In principle, the NS1 hypothesis (and its alternatives) might be tested
by using similar gene constructs based on flu viruses adapted to other
animal species, including primates, and challenging the corresponding
hosts. Negative results would be as inconclusive as those with the
mouse. Positive results, namely the association of hypervirulence with
a gene sequence borrowed from N1H1–1918, would be a great advance in
medical science and would offer constructive models for the development
of prophylactic and therapeutic measures. They would also induce great
alarm about the potential hazards to human health, if humans were also
susceptible, and the virus might escape. Any such experiments should be
done with strains for which current vaccines are disseminated
widely and have proven effectiveness.
To conduct such experiments with human-adapted strains and challenge to
human subjects as the probative step, is well nigh unthinkable. But
nature is under no such restraint! The current results are a caution to
look closely at the involvement of NS1 (as well as HA and NA) variation
in natural outbreaks in many species and to look out for their
reassortment into human strains. In addition, it might be well to
undertake a special search for close homologues to 1918-NS1 in viruses
circulating in avian and other species, in which they may appear to be
benign in their current hosts (as in the present mouse experiments).
That would be nature's inverse of the current report.
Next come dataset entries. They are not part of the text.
(** ** Stalls *)

(** The slot of the owner of the front claim announces it. *)
Lemma front_covers a rest t th sl :
  l = a :: rest -> a_own a = Some t -> threads s !! t = Some th -> slot_of (pc th) = Some sl ->
  let c := slot (ring s) sl in
  0 <= sl < ClaimSlots /\ owner c = proc th /\ proc th <> 0 /\ 0 <= at_ c /\ at_ c <> noIntent /\
  at_ c <= start s k < at_ c + size_ c /\ at_ c + size_ c < 2 ^ 64 /\
  at_ c +64 size_ c = at_ c + size_ c.
Proof using I.
  intros Hl Ha Hth Hsl c. destruct a as [sg own]. cbn in Ha. subst own.
  assert (Hin : (start s k, sg) ∈ owned t (start s k) l) by (rewrite Hl, owned_cons_eq; by left).
  destruct (owned_covers _ _ _ _ _ _ _ _ I Hth Hsl Hin) as (Ho & H0 & Hs & Hw & Hlo & Hhi).
  fold c in Ho, H0, Hs, Hw, Hlo, Hhi. pose proof (iv_threads _ _ _ I t th Hth) as Hok.
  pose proof (seg_size_ge sg). split_and!; try done; try lia.
  - by apply (th_slot _ _ _ _ Hok).
  - by apply (th_slot _ _ _ _ Hok).
  - apply (th_proc _ _ _ _ Hok).
  - unfold noIntent, MaxUint64. lia.
  - apply u64_small. lia.
Qed.

Lemma front_and (P Q : Z -> Z -> Prop) :
  front (threads s) l P ->
  (forall sl p, P sl p -> let c := slot (ring s) sl in
     0 <= sl < ClaimSlots -> owner c = p -> p <> 0 -> 0 <= at_ c -> at_ c <> noIntent ->
     at_ c <= start s k < at_ c + size_ c -> at_ c +64 size_ c = at_ c + size_ c -> Q sl p) ->
  front (threads s) l Q.
Proof using I.
  intros HF HPQ a rest t th sl Hl Ha Hth Hsl.
  destruct (front_covers a rest t th sl Hl Ha Hth Hsl) as (? & ? & ? & ? & ? & ? & ? & ?).
  by apply HPQ; [by eapply HF|..].
Qed.

Lemma scan_next_ok hd length idx found :
  at_stall (ring s) k l hd length -> 0 <= idx < ClaimSlots ->
  front (threads s) l (fun sl _ => sl ∈ found \/ idx < sl) ->
  cons_ok (ring s) (gone s) (threads s) k l (scan_next hd length idx found) /\
  holds_front (scan_next hd length idx found) = false.
Proof using I.
  intros Hst Hidx HF. unfold scan_next. destruct (Z.ltb_spec (idx + 1) ClaimSlots); cbn; split; try done.
  - split_and!; [done|lia..|]. eapply front_and; [exact HF|]. intros sl p [?|?] **; [by left|right; lia].
  - split; [done|]. eapply front_and; [exact HF|]. intros sl p [?|?] **; [by left|lia].
Qed.

Lemma stalled_steps r' c' :
  stalled_step (cons s) (ring s) = Some (c', r') -> csimulated r' c' [].
Proof using I.
  intros Hstep. pose proof (iv_cons _ _ _ I) as Hc. pose proof (iv_tiles _ _ _ I) as T.
  pose proof (t_ok _ _ _ T) as Hok. pose proof (t_tail _ _ _ T) as Htl.
  destruct (cons s) eqn:E; try done; cbn [stalled_step] in Hstep; injection Hstep as <- <-; cbn [cons_ok] in Hc.
  - apply consume_local; [done|by rewrite E|done].
  - destruct Hc as [Hk Hhd]. apply consume_local; rewrite ?E; [|done|by case_match].
    destruct (Z.eqb_spec hd (tail (hdr (ring s)))); cbn; [done|]. split_and!; [done..|].
    intros El. rewrite El in Htl. change (segs_of []) with (@nil seg) in Htl. rewrite segs_size_nil in Htl. lia.
  - destruct Hc as (Hk & Hhd & Hl). apply consume_local; rewrite ?E; [|done|by case_match].
    destruct (Z.ltb_spec 0 (loadLength (ring s) (Z.land hd (mask (ring s))))); cbn; [done|].
    split_and!; try done. eapply (front_and (fun _ _ => True)); [done|]. intros. right. lia.
  - destruct Hc as (Hst & Hidx & HF). pose proof Hst as (Hk & Hhd & _).
    destruct (_ && _) eqn:B.
    + apply consume_local; rewrite ?E; try done. cbn. split_and!; [done|lia..|].
      eapply front_and; [exact HF|]. intros sl p [?|?] **; [by left|].
      destruct (decide (sl = idx)) as [->|]; [right; by right|right; left; lia].
    + assert (HF' : front (threads s) l (fun sl _ => sl ∈ found \/ idx < sl)).
      { eapply front_and; [exact HF|]. intros sl p [?|Hge] c ? ? ? ? Hni Hr ?; [by left|right].
        destruct (decide (sl = idx)) as [->|]; [|lia]. exfalso. unfold start in Hr. fold c in B.
        rewrite (proj2 (Z.eqb_neq _ _) Hni), (proj2 (Z.leb_le _ _)) in B by lia. done. }
      destruct (scan_next_ok hd length idx found Hst Hidx HF'). by apply consume_local; rewrite ?E.
  - destruct Hc as (Hst & Hidx & HF). pose proof Hst as (Hk & Hhd & _).
    assert (HF' : front (threads s) l (fun sl _ =>
      sl ∈ (if hd <? at0 +64 size_ (slot (ring s) idx) then found ++ [idx] else found) \/ idx < sl)).
    { eapply front_and; [exact HF|]. intros sl p [?|[?|[-> ->]]] c ? ? ? ? Hni Hr Hu.
      - left. case_match; rewrite ?elem_of_app; auto.
      - by right.
      - left. fold c. rewrite Hu, (proj2 (Z.ltb_lt _ _)) by (unfold start in Hr; lia).
        rewrite elem_of_app, list_elem_of_singleton. auto. }
    destruct (scan_next_ok hd length idx _ Hst Hidx HF'). by apply consume_local; rewrite ?E.
Qed.

Lemma judge_steps self ans r' c' :
  judge_step ans (gone s) self (cons s) (ring s) = Some (c', r') -> csimulated r' c' [].
Proof using I.
  intros Hstep. pose proof (iv_cons _ _ _ I) as Hc.
  destruct (cons s) as [| | | | | | | | | | | | | | |st idxs dead end_|st idx idxs dead end_ own
    |st idx idxs dead end_ own at0|st idx idxs dead end_ own range_end| | | |] eqn:E; try done;
    cbn [judge_step cons_ok] in Hstep, Hc; destruct Hc as [Hst HF]; pose proof Hst as (Hk & Hhd & Hl & Hlen).
  - destruct idxs as [|idx idxs]; injection Hstep as <- <-; apply consume_local; rewrite ?E; try done.
    + by case_match.
    + by case_match.
    + cbn. split; [done|]. eapply front_and; [exact HF|]. intros sl p [Hin|?] **; [|left; by right].
      apply elem_of_cons in Hin as [->|?]; [by right|left; by left].
  - injection Hstep as <- <-. apply consume_local; rewrite ?E; try done. cbn. split; [done|].
    eapply front_and; [exact HF|]. intros sl p [?|[-> ->]] **; [by left|by right].
  - injection Hstep as <- <-. apply consume_local; rewrite ?E; [|done|by repeat case_match].
    destruct (_ || (_ <=? _)) eqn:B; [|case_match; [done|]]; cbn; (split; [done|]);
      (eapply front_and; [exact HF|]); intros sl p [?|(-> & Ho & Ha)] c ? Hown Hp0 ? Hni Hr Hu; try by auto.
    + exfalso. unfold start in Hr. fold c in B, Ho, Ha. rewrite Ho, Ha, Hu in B.
      unfold noProc in B. rewrite !(proj2 (Z.eqb_neq _ _)) in B by (done || congruence).
      rewrite (proj2 (Z.ltb_ge _ _)), (proj2 (Z.leb_gt _ _)) in B by lia. done.
    + right. fold c in Ho, Ha |- *. rewrite Ha. done.
  - destruct ans; [|injection Hstep as <- <-; by apply consume_local; rewrite ?E].
    case_bool_decide as Hgone; [|done]. injection Hstep as <- <-.
    apply consume_local; rewrite ?E; [|done|by case_match].
    destruct (_ && _) eqn:B; [done|]. cbn. split; [done|].
    eapply front_and; [exact HF|]. intros sl p [[?|(Hd & Hg & He)]|(-> & Ho & He)] c ? Hown **.
    + by left.
    + right. rewrite elem_of_app. split_and!; [by left|done|].
      assert (0 < zlen dead) by (destruct dead; [by apply elem_of_nil in Hd|rewrite zlen_cons; pose proof (zlen_nonneg dead); lia]).
      rewrite (proj2 (Z.ltb_lt _ _)) in B by done. cbn [andb] in B.
      apply negb_false_iff, Z.eqb_eq in B. lia.
    + right. rewrite elem_of_app, list_elem_of_singleton. split_and!; [by right|rewrite <-Hown; unfold c; by rewrite <-Ho|done].
Qed.

(** ** Reclaiming *)

Lemma stall_index hd : k = 0 -> hd = head (hdr (ring s)) -> Z.land hd (mask (ring s)) = seg_index (ring s) k [].
Proof using I.
  intros -> ->. pose proof (t_ok _ _ _ (iv_tiles _ _ _ I)) as Hok.
  unfold seg_index. rewrite index_ok, segs_size_nil, (ok_cap _ Hok) by done. f_equal. lia.
Qed.

(** The reader reclaims exactly the front claim of a dead producer. *)
Lemma reclaim_exact st sg t rest th sl :
  at_stall (ring s) k l (st_at st) (st_length st) -> l = mkA sg (Some t) :: rest ->
  threads s !! t = Some th -> slot_of (pc th) = Some sl ->
  reclaim_size (ring s) st (at_ (slot (ring s) sl) + size_ (slot (ring s) sl)) = seg_size sg.
Proof using I.
  intros (Hk & Hat & _) Hl Hth Hsl.
  destruct (front_covers _ _ _ _ _ Hl eq_refl Hth Hsl) as (_ & _ & _ & H0 & _ & Hcov & Hw & _).
  pose proof (iv_tiles _ _ _ I) as T. pose proof (t_ok _ _ _ T) as Hok. pose proof (ring_pos _ Hok) as Hcap.
  pose proof (t_cache _ _ _ T). pose proof (iv_small _ _ _ I).
  rewrite Hl, segs_of_cons in T. cbn [a_seg] in T.
  pose proof (tiles_straight _ _ [] _ _ T) as Hst. pose proof (seg_size_ge sg).
  unfold reclaim_size. rewrite (stall_index _ Hk Hat), u64_Capacity, Hat by done.
  assert (Hstart : start s k = head (hdr (ring s))) by (unfold start; lia). rewrite Hstart in Hcov.
  assert (0 <= seg_index (ring s) k []) by (unfold seg_index; apply Z.mod_pos_bound; rewrite (ok_cap _ Hok); lia).
  rewrite !u64_small by lia.
  assert (Hlap : zlen (data (ring s)) - seg_index (ring s) k [] = lap_left (zlen (data (ring s))) (head (hdr (ring s)))).
  { unfold lap_left. rewrite (seg_index_eq _ _ [] _ _ T), segs_size_nil. do 2 f_equal. lia. }
  destruct (iv_threads _ _ _ I t th Hth) as [_ Hloc _ (full & Hsh & [pre Hsuf] & _ & Hint)].
  rewrite Hl, owned_cons_eq, Hstart in Hsuf, Hint.
  destruct (Hint sl Hsl ltac:(by right)) as [_ Hi].
  apply (shape_covers _ _ _ _ Hsh) in Hi as (_ & _ & _ & Hall & Hlast); [|rewrite Hsuf; by destruct pre].
  destruct (owned t (head (hdr (ring s)) + seg_size sg) rest) as [|[q2 sg2] o] eqn:Eo.
  - specialize (Hlast pre _ _ Hsuf). rewrite (proj2 (Z.ltb_ge _ _)) by lia. lia.
  - rewrite Hsuf in Hsh. pose proof (shape_pad _ _ _ _ _ _ _ _ Hcap (ok_dvd _ Hok) Hloc Hsh) as Hpad.
    destruct (owned_bounds t (head (hdr (ring s)) + seg_size sg) rest q2 sg2) as [Hq2 _];
      [rewrite Eo; by left|].
    destruct (Hall q2 sg2) as [_ Hend]; [rewrite Hsuf, elem_of_app; right; right; by left|].
    pose proof (seg_size_ge sg2). rewrite (proj2 (Z.ltb_lt _ _)) by lia. lia.
Qed.

Lemma entry_owner_abs ths sg t : entry_owner (abs_entry ths (mkA sg (Some t))) = Some t.
Proof using. unfold abs_entry. cbn. by destruct (pc <$> ths !! t) as [[]|]. Qed.

Lemma swap_step st end_ dead r' c' :
  cons s = RCas st end_ dead ->
  reclaim_step (cons s) (ring s) = Some (c', r') -> csimulated r' c' [].
Proof using I.
  intros E Hstep. pose proof (iv_cons _ _ _ I) as Hc. rewrite E in Hc, Hstep. cbn [reclaim_step] in Hstep.
  destruct Hc as [Hst HF]. pose proof Hst as (Hk & Hat & Hne & Hlen).
  assert (Hex : exists sg own rest, l = mkA sg own :: rest)
    by (clear -Hne; destruct l as [|[sg own] rest]; [done|eauto]).
  destruct Hex as (sg & own & rest & El).
  pose proof (iv_tiles _ _ _ I) as T. pose proof (t_ok _ _ _ T) as Hok.
  rewrite El, segs_of_cons in T. cbn [a_seg] in T.
  unfold casLength in Hstep. rewrite (stall_index _ Hk Hat), (tiles_loadLength _ _ [] _ _ T) in Hstep.
  destruct (Z.eqb_spec (s_len sg) (st_length st)) as [Heq|]; injection Hstep as <- <-;
    [|by apply consume_local; rewrite ?E].
  destruct own as [t|].
  2:{ pose proof (iv_done _ _ _ I (mkA sg None) ltac:(rewrite El; by left) eq_refl) as H. cbn in H. lia. }
  destruct (iv_own _ _ _ I (mkA sg (Some t)) t ltac:(rewrite El; by left) eq_refl) as [th Hth].
  assert (Hsl : exists sl, slot_of (pc th) = Some sl).
  { destruct (th_full _ _ _ _ (iv_threads _ _ _ I t th Hth)) as (full & Hsh & [pre Hsuf] & _).
    apply (shape_slot _ _ _ Hsh). rewrite Hsuf, El, owned_cons_eq. by destruct pre. }
  destruct Hsl as [sl Hsl].
  destruct (HF _ _ _ _ _ El eq_refl Hth Hsl) as [?|(_ & Hgone & Hend)]; [by apply elem_of_nil in H|].
  subst end_. rewrite (reclaim_exact st sg t rest th sl Hst El Hth Hsl).
  destruct (tiles_seg_len _ _ [] _ _ T) as (_ & Hsm & _). pose proof (seg_size_ge sg).
  rewrite i32_small by lia.
  pose proof (tiles_storeLength _ _ [] _ _ T (seg_size sg)) as T'. cbn [app] in T'.
  specialize (T' ltac:(right; exists (seg_size sg); unfold seg_size in *; cbn [s_body s_len] in *; lia)).
  set (sg' := mkSeg (seg_size sg) (s_typ sg) (s_body sg)) in *.
  assert (Hd : zlen (data (storeLength (seg_index (ring s) k []) (seg_size sg) (ring s))) = zlen (data (ring s))).
  { rewrite <-(ok_cap _ (t_ok _ _ _ T')). apply T. }
  exists k, (mkA sg' None :: rest). split.
  - eapply (inv_consumer s k l); try done.
    + intros t' th' Hth'. rewrite El, owned_cons_ne by done. cbn [a_seg].
      change (seg_size sg') with (seg_size sg). change (head (hdr (storeLength _ _ _)) + k) with (start s k).
      destruct (decide (t' = t)) as [->|Hne'].
      * rewrite owned_cons_eq. split; [by apply suffix_cons_r|]. intros Hal. congruence.
      * by rewrite owned_cons_ne by (cbn; congruence).
    + intros a. rewrite El, !elem_of_cons. intros [->|?]; [right; cbn; split; [done|lia]|left; auto].
    + cbn. split_and!; try done. by exists sg', rest.
  - intros ans. unfold abs, consumed_to. cbn [threads cons out gone ring]. rewrite app_nil_r, E, El.
    cbn [abs_queue fmap list_fmap drop]. eapply S_reclaim; [apply entry_owner_abs| |exact Hgone].
    unfold procs. by rewrite list_lookup_fmap, Hth.
Qed.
The publication by Basler et al. (4) will attract great
admiration for its technical finesse and will serve as an example of
the fruits from convergence of natural history, field exploration,
clinical insight, and sophisticated molecular wizardry. It also will
awaken anxieties about the obvious opportunities for abuse. The really
fateful step was taken with the very first cultivation of pathogenic
bacteria and viruses a century ago—perhaps most importantly with the
discovery of the concepts of germs and communicable diseases. The
notion of using ever more sophisticated technology for intentionally
constructing or reconstructing ever more pathogenic variants lends
further weight to that anxiety. The great debate of the mid-1970s led
to sensible measures for the regulation of recombinant DNA research.
There has been increasing understanding that some of nature's
pathogens deserve equal or greater respect. We should be sure that we
continue to devote as much reasoned ingenuity to the design of
safeguards and to informed and transparent third-party scrutiny of
potential hazards as we do generally to the authentication of
scientific claims. We cannot afford to forego the deepest research into
the plagues that beset humankind. Nor can we afford to blunder into
mistakes that will do primary injury to bystanders and incur
incommensurate social sanctions.
My deepest anxieties pertain to the smoldering technology and arms race
that attends the power struggles in the Middle East and the economic
instabilities of the former Soviet Union. Although the 1975 Biological
Weapons Convention (BWC) has demilitarized the main drivers of
bioweaponry technical advance, in the U.S. and in the overt activities
of other formidable powers, the BWC has not been enforced successfully
against Iraq and is more or less openly flouted in a handful of other
countries. The United Nations (UN) Security Council is too splintered
on other issues to take a firm stand on the defiance by Iraq of the
UN-mandated inspections. It would not be child's play for defiant
small countries to adopt advanced biotechnology into their weapons
programs. But we have seen that the climactic high-science successes in
one decade become fodder for high-school projects in the next.
Influenza is an unlikely candidate for rational weapons development,
because new strains promptly embrace the world. But that logic is
insufficient reason to neglect the contingency. More likely similar
principles would be applied to more governable bioagents, but any
bioagents in warfare are an affront and a threat to the entire human
species. Informed professionals throughout the world should be leading
campaigns to insist on universal compliance with the BWC as a major
bulwark of human health and associating that with the most positive
measures to apply advanced biotechnology in a constructive way for
dealing with nature's continued scourges.